▸ RECORDS PROVIDED:
Lemma api_error_parsed `{Platform} (content : string) (json : json) :
  JSON_parse content = Some json ->
  api_error content
  = if any_error_member json then
      match js_to_string (api_error_value json) with
      | Some text => Some ("API error: " +:+ text)
      | None => None
      end
    else None.
Proof.
  intros Hparse. unfold api_error, any_error_member, api_error_value. rewrite Hparse.
  destruct json as [| | | | |members]; try done.
  set (message := prop (JObject members) "message").
  set (error := prop (JObject members) "error").
  set (errors := prop (JObject members) "errors").
  rewrite !truthy_js_or.
  destruct (truthy_opt message) eqn:Em.
  { simpl. rewrite !(js_or_truthy message _ Em). by destruct message. }
  rewrite (js_or_falsy message error Em).
  destruct (truthy_opt error) eqn:Ee.
  { simpl. rewrite (js_or_truthy error _ Ee). by destruct error. }
  rewrite (js_or_falsy error _ Ee). simpl.
  by destruct (truthy_opt errors).
Qed.

(** C6, as the code has it.  For content that is not blank and whose
    trimmed, lowercased form starts with a brace: when [JSON.parse] succeeds
    and one of [message], [error], [errors] is truthy, the reason is built
    from the message if it is truthy, else from the error if it is truthy,
    else from "Unknown error"; the content is invalid with the reason "API
    error: " followed by that text, unless printing the value throws (an
    object with a member [toString]), which the empty [catch] swallows, so
    that the content is accepted.  When the parse fails, or none of the three
    is truthy (absent, or present with a falsy value such as the empty
    string), the content is accepted. *)
Theorem json_payload_validation `{Platform} (content source : string) :
  blank content = false ->
  startsWith (trim (toLowerCase content)) "{" = true ->
  isValidInstructionContent content source
  = match JSON_parse content with
    | Some json =>
        if any_error_member json
        then
          match js_to_string (api_error_value json) with
          | Some text => {| valid := false; reason := Some ("API error: " +:+ text) |}
          | None => {| valid := true; reason := None |}
          end
        else {| valid := true; reason := None |}
    | None => {| valid := true; reason := None |}
    end.
Proof.
  intros Hb Hbrace. unfold isValidInstructionContent.
  fold (blank content); rewrite Hb.
  rewrite (startsWith_head _ "{" "<" "" "!doctype" Hbrace) by done.
  rewrite (startsWith_head _ "{" "<" "" "html" Hbrace) by done.
  cbn [orb]. rewrite Hbrace.
  destruct (JSON_parse content) as [json|] eqn:Hparse.
  - rewrite (api_error_parsed _ _ Hparse). destruct (any_error_member json); [| done].
    by destruct (js_to_string (api_error_value json)).
  - unfold api_error. by rewrite Hparse.
Qed.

▸ WHAT TO DO: Repeat exactly the lines of the listing from its first line through the line that holds "(** C6, as the". Nothing else should appear.

▸ REPLY:
Lemma api_error_parsed `{Platform} (content : string) (json : json) :
  JSON_parse content = Some json ->
  api_error content
  = if any_error_member json then
      match js_to_string (api_error_value json) with
      | Some text => Some ("API error: " +:+ text)
      | None => None
      end
    else None.
Proof.
  intros Hparse. unfold api_error, any_error_member, api_error_value. rewrite Hparse.
  destruct json as [| | | | |members]; try done.
  set (message := prop (JObject members) "message").
  set (error := prop (JObject members) "error").
  set (errors := prop (JObject members) "errors").
  rewrite !truthy_js_or.
  destruct (truthy_opt message) eqn:Em.
  { simpl. rewrite !(js_or_truthy message _ Em). by destruct message. }
  rewrite (js_or_falsy message error Em).
  destruct (truthy_opt error) eqn:Ee.
  { simpl. rewrite (js_or_truthy error _ Ee). by destruct error. }
  rewrite (js_or_falsy error _ Ee). simpl.
  by destruct (truthy_opt errors).
Qed.

(** C6, as the code has it.  For content that is not blank and whose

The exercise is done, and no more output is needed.